### Work instruction
Please return all lines of the data below containing the string "http".

### Task material

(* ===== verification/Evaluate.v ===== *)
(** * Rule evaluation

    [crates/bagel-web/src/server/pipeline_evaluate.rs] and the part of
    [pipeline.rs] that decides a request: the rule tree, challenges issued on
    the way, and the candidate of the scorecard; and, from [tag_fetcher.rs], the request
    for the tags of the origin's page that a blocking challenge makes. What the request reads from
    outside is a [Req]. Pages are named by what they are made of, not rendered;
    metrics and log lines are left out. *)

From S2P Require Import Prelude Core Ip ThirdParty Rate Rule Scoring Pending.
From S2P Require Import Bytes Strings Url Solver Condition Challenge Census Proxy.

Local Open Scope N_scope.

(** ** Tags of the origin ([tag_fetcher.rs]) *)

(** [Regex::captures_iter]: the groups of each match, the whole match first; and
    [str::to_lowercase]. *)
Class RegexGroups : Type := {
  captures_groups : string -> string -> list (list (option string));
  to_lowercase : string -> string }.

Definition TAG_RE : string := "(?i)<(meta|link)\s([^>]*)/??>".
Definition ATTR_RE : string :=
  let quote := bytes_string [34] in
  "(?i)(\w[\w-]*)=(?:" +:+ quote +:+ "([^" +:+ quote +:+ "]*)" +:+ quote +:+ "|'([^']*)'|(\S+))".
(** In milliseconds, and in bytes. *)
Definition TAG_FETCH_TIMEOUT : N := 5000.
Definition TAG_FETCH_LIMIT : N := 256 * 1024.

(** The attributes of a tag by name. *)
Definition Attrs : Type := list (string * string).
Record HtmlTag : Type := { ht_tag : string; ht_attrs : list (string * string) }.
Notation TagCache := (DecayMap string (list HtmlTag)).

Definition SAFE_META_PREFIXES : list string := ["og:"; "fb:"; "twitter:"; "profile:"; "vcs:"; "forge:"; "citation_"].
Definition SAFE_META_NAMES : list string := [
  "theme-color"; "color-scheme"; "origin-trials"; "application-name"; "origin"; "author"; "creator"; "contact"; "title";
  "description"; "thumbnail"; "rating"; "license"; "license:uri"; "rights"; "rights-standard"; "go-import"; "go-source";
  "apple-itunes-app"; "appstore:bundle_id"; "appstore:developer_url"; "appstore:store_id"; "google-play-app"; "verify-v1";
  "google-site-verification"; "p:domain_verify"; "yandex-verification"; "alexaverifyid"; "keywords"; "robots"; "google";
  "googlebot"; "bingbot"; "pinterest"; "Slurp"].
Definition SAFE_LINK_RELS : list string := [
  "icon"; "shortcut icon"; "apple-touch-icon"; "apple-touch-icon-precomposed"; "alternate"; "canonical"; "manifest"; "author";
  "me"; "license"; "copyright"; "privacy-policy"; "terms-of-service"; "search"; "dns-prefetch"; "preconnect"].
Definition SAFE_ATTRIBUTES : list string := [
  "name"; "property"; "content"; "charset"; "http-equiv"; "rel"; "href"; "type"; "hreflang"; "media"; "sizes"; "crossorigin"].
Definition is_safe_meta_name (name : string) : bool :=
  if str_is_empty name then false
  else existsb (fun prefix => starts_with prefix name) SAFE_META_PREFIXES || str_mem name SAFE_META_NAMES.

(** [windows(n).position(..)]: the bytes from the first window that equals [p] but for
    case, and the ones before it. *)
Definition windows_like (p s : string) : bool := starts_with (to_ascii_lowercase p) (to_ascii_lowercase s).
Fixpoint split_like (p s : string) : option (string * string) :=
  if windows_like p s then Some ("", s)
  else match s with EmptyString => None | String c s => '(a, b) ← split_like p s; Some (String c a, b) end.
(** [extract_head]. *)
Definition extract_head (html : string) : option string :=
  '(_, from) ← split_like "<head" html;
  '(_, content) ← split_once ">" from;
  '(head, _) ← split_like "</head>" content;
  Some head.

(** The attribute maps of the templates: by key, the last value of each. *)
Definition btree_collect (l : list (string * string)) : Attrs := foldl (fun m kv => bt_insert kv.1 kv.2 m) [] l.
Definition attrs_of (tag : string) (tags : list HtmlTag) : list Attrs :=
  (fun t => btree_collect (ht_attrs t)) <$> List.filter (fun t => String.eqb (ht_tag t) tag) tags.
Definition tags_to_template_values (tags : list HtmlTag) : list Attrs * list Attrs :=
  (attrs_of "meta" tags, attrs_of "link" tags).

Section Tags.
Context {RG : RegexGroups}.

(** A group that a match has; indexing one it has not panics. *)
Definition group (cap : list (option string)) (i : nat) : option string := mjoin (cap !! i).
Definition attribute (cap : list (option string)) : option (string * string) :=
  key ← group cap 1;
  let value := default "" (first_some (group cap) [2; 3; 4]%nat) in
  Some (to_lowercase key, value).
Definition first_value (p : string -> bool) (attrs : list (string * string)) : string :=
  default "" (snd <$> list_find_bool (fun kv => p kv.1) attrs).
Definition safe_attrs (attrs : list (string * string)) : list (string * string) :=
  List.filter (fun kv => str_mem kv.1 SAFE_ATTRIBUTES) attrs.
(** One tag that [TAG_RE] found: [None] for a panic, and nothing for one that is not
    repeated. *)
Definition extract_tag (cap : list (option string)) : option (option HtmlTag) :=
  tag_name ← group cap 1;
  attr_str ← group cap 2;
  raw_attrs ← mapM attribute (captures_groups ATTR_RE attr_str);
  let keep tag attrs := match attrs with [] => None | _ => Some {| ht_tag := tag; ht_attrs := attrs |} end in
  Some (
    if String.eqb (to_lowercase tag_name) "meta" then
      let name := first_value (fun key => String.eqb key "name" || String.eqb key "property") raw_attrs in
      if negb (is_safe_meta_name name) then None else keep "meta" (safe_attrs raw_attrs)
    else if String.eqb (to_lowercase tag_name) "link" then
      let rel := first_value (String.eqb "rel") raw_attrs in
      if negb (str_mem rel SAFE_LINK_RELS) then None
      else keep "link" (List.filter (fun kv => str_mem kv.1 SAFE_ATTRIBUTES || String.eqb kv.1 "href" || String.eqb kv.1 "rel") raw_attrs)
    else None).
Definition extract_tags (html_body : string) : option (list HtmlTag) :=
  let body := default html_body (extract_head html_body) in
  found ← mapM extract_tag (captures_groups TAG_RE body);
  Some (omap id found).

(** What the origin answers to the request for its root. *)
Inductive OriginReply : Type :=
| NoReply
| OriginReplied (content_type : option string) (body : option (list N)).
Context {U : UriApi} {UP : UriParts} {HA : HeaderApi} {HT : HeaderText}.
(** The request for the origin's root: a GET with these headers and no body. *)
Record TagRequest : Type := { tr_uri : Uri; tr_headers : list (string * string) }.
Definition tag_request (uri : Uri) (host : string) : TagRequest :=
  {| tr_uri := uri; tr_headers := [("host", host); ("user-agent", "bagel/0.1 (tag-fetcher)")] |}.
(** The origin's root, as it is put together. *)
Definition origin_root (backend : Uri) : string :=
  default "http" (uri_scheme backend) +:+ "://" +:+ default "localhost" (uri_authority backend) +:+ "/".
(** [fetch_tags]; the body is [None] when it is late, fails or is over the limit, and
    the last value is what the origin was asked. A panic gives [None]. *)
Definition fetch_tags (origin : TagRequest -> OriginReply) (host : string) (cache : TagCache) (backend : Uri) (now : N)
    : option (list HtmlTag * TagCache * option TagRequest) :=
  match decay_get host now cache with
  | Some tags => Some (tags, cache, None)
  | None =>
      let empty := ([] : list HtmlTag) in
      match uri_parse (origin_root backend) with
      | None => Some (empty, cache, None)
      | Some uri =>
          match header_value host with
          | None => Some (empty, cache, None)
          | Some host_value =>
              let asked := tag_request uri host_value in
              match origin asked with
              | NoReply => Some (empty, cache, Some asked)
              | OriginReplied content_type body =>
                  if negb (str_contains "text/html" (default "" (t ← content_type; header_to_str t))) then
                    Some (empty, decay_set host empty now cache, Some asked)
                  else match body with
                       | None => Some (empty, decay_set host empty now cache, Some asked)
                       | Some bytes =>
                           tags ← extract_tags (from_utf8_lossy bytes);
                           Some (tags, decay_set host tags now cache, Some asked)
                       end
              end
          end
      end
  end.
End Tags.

### Solved problem
  "name"; "property"; "content"; "charset"; "http-equiv"; "rel"; "href"; "type"; "hreflang"; "media"; "sizes"; "crossorigin"].
  default "http" (uri_scheme backend) +:+ "://" +:+ default "localhost" (uri_authority backend) +:+ "/".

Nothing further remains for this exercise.